-- What this task involves --
Only the lines from the top of the data through the line with "(** ** Python text and bytes *)" should be repeated, each exactly as written.

-- Exercise materials --
(** * claude_proxy: the request handler of scripts/claude_proxy.py

    A shallow embedding of [ClaudeProxyHandler] (its [do_GET] and [do_POST]
    methods, and the dispatch of [BaseHTTPRequestHandler] in front of them)
    as functions that return the ordered trace of the effects the handler
    performs: status lines, headers, bytes written to the client, lines
    printed, and the external command it runs. *)

From Stdlib Require Import List NArith ZArith String Ascii Bool Lia.
From Stdlib Require Import Floats.SpecFloat Numbers.DecimalString.
From Stdlib Require Strings.Byte.
Import ListNotations.

Set Warnings "-register-all".

Local Open Scope list_scope.
Local Open Scope N_scope.

(** ** Python text and bytes *)

(** A Python [str] is a sequence of Unicode code points. *)
Definition char := N.
Definition str := list char.
Definition bytes := list Byte.byte.

(** The text of a literal of the source. *)
Definition lit (s : string) : str :=
  map N_of_ascii (list_ascii_of_string s).

Arguments lit s%_string.

Definition nl : char := 10.
Definition dquote : char := 34.
Definition backslash : char := 92.

Definition str_eqb (a b : str) : bool :=
  if list_eq_dec N.eq_dec a b then true else false.

(** [str.isspace] on one code point: the set [str.strip()] and
    [str.split()] treat as whitespace. *)
Definition isspace (c : char) : bool :=
  ((9 <=? c) && (c <=? 13)) || ((28 <=? c) && (c <=? 32))
  || (c =? 133) || (c =? 160) || (c =? 5760)
  || ((8192 <=? c) && (c <=? 8202))
  || (c =? 8232) || (c =? 8233) || (c =? 8239) || (c =? 8287)
  || (c =? 12288).

Fixpoint dropwhile (p : char -> bool) (s : str) : str :=
  match s with
  | [] => []
  | c :: s' => if p c then dropwhile p s' else s
  end.

Definition lstrip (s : str) : str := dropwhile isspace s.
Definition rstrip (s : str) : str := rev (dropwhile isspace (rev s)).

(** [s.strip()] *)
Definition strip (s : str) : str := rstrip (lstrip s).

(** [s.split()]: [cur] is the word being scanned, if any. *)
Fixpoint split_from (cur : option str) (s : str) : list str :=
  match s with
  | [] => match cur with Some w => [w] | None => [] end
  | c :: s' =>
      if isspace c then
        match cur with
        | Some w => w :: split_from None s'
        | None => split_from None s'
        end
      else
        split_from (Some (match cur with Some w => w ++ [c] | None => [c] end)) s'
  end.

Definition split (s : str) : list str := split_from None s.

(** [len(x)] *)
Definition len {A} (l : list A) : Z := Z.of_nat (List.length l).

(** [sep.join(parts)] on parts that are all text. *)
Fixpoint join_str (sep : str) (parts : list str) : str :=
  match parts with
  | [] => []
  | [p] => p
  | p :: rest => p ++ sep ++ join_str sep rest
  end.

-- Written answer --
(** * claude_proxy: the request handler of scripts/claude_proxy.py

    A shallow embedding of [ClaudeProxyHandler] (its [do_GET] and [do_POST]
    methods, and the dispatch of [BaseHTTPRequestHandler] in front of them)
    as functions that return the ordered trace of the effects the handler
    performs: status lines, headers, bytes written to the client, lines
    printed, and the external command it runs. *)

From Stdlib Require Import List NArith ZArith String Ascii Bool Lia.
From Stdlib Require Import Floats.SpecFloat Numbers.DecimalString.
From Stdlib Require Strings.Byte.
Import ListNotations.

Set Warnings "-register-all".

Local Open Scope list_scope.
Local Open Scope N_scope.

(** ** Python text and bytes *)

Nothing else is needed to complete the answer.